No audiovisual a crise é tamanha que o sindicato da categoria estima que 30% das salas de cinema nunca mais façam nenhuma exibição em suas telas. Em nota, o presidente do Sindicato das Empresas Exibidoras de Minas Gerais (SEECINE), Lucio Otoni, informou que a queda no faturamento em virtude da paralisação das atividades é de 75%, se comparado com o mesmo período de 2019.

“A situação do cinema é terrível, e por enquanto não temos apoio do poder público”, informou o exibidor Ademar Oliveira, que administra o Cinema Belas Artes, o complexo no bairro de Lourdes, região Centro-Sul, reconhecido pela curadoria caprichada. 

À frente da Espaço Filmes, Oliveira gerencia cinemas em oito estados e tem acompanhado a reabertura das salas em outras cidades. O resultado, segundo ele, não é animador. “Em Manaus a taxa de ocupação foi de 8%, e os cinemas reabriram há um mês”, disse. Ele defende que o poder público financie entradas nos cinemas para a população em geral no pós-pandemia, de forma a gerar um refresco financeiro a esses estabelecimentos.

As companhias de visibilidade nacional, como os grupos Corpo e Galpão, parecem sentir menos a crise em comparação às companhias pequenas, já que ambos possuem sedes próprias e não pagam aluguel. Mas mesmo esses contabilizam perdas há tempos. Neste 2020, ano de celebração de 45 anos, o Grupo Corpo teve seu patrocínio da Petrobrás cancelado, após parceira de 20 anos. “Foi antes da pandemia, mas esse buraco nos abalou bastante”, revela Cláudia Ribeiro, diretora de programação.

Lei Aldir Blanc: esperança ainda em compasso de espera

Os artistas usam a criatividade financeira, mas fazer mágica com o dinheiro curto anda inviável. A criação da Lei Aldir Blanc, uma espécie de auxílio emergencial específico para a cultura, veio como esperança, mas ainda não surtiu efeito prático. Conforme inciso dois da lei, uma parte considerável dos recursos deverá ser destinada a custear despesas de aluguel, energia elétrica e água de estabelecimentos culturais. O mecanismo foi sancionado em 29 de junho e regulamentado em 18 de agosto pelo governo federal.
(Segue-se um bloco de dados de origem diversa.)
Definition lift {A : Type} (o : outcome A) : io A := ([], o).

Module chan.

(** A buffered Go channel: the queued values, the capacity, and whether
    [close] has been called. *)
Record chan (A : Type) : Type := mk {
  buf : list A;
  cap : nat;
  closed : bool;
}.
Arguments mk {A} buf cap closed.
Arguments buf {A} c.
Arguments cap {A} c.
Arguments closed {A} c.

Definition make {A : Type} (n : nat) : chan A :=
  {| buf := []; cap := n; closed := false |}.

(** [c <- x]: panics on a closed channel, blocks on a full one. *)
Definition send {A : Type} (x : A) (c : chan A) : outcome (chan A) :=
  if closed c then Panic "send on closed channel"
  else if decide (length (buf c) < cap c)%nat
       then Done {| buf := buf c ++ [x]; cap := cap c; closed := closed c |}
       else Blocked.

(** [close(c)]. *)
Definition close {A : Type} (c : chan A) : outcome (chan A) :=
  if closed c then Panic "close of closed channel"
  else Done {| buf := buf c; cap := cap c; closed := true |}.

(** [<-c]: the oldest queued value; on a closed and drained channel the
    zero value, at once; otherwise the receive is not ready. *)
Inductive received (A : Type) : Type :=
| Value (x : A) (c : chan A)
| Zero
| NotReady.
Arguments Value {A} x c.
Arguments Zero {A}.
Arguments NotReady {A}.

Definition recv {A : Type} (c : chan A) : received A :=
  match buf c with
  | x :: rest => Value x {| buf := rest; cap := cap c; closed := closed c |}
  | [] => if closed c then Zero else NotReady
  end.

End chan.

(** ** Package packet *)

Module packet.

(** Modelled from the spec: the declaration of [packet.Packet] is not
    among the sources.  The fields are the header fields of the data
    model (ports, length, checksum, sequence and acknowledgement numbers,
    the four control flags) and the payload; the sources read [SeqNo],
    [AckNo], [Length], [Payload] and the four flag accessors. *)
Record Packet : Type := mkPacket {
  SrcPort : Z;
  DstPort : Z;
  Length : Z;
  Checksum : Z;
  SeqNo : Z;
  AckNo : Z;
  SYN : bool;
  ACK : bool;
  FIN : bool;
  ERR : bool;
  Payload : list Byte.byte;
}.

Definition IsSYN (p : Packet) : bool := SYN p.
Definition IsACK (p : Packet) : bool := ACK p.
Definition IsFIN (p : Packet) : bool := FIN p.
Definition IsERR (p : Packet) : bool := ERR p.
(** * CV / job-description matching service: the analysis pipeline

    A shallow embedding of the TypeScript sources

    - [src/utils/rateLimiter.ts]    (class [RateLimiter])
    - [src/services/pdfService.ts]  (class [PDFService])
    - [src/services/aiService.ts]   (class [AIService])
    - [src/routers/analysisRouter.ts] (procedures [analyzeCandidateMatch],
      [healthCheck], [getConfiguration])
    - [src/server.ts]               (route [POST /api/analyze])

    followed by the properties of the specification that were checked
    against it.  The first part of the file holds the model, the second the
    theorems. *)

From Stdlib Require Import ZArith QArith Strings.Byte String Ascii Lia.
From stdpp Require Import base numbers list strings gmap pretty.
Os repasses financeiros começaram a chegar aos cofres dos estados e municípios, mas no bolso dos agentes culturais ainda não apareceu nada. 

Integrante do Movimento de Espaços de Grupos de Teatro, Dança e Circo de Minas Gerais (Meta), o ator Leo Quintão é pessimista sobre a liberação da verba. “O dinheiro foi depositado para a prefeitura de BH em 11 de setembro, tem que ser gasto até 31 de dezembro, mas a lei nem foi regulamentada no município ainda”, diz. Para ele, o prazo é insuficiente e parte do dinheiro pode nem chegar ao destino final.

Por meio de nota, a Secretaria de Cultura da capital informou que aguarda o depósito de quase R$ 16 milhões para a efetivação dos benefícios. E que a regulamentação será realizada “nos próximos dias”, seguida de cadastro dos espaços culturais interessados. Não há previsão de reabertura de estabelecimentos culturais na cidade.

No Estado, a mesma coisa. Um cadastro dos interessados está em andamento, mas não há previsão de término. O governo estadual confirma que recebeu R$ 295 milhões da União. Desses, R$ 135 milhões serão geridos pela Secretaria de Estado de Cultura e Turismo (Secult), enquanto outros R$ 160,2 milhões serão destinados aos municípios.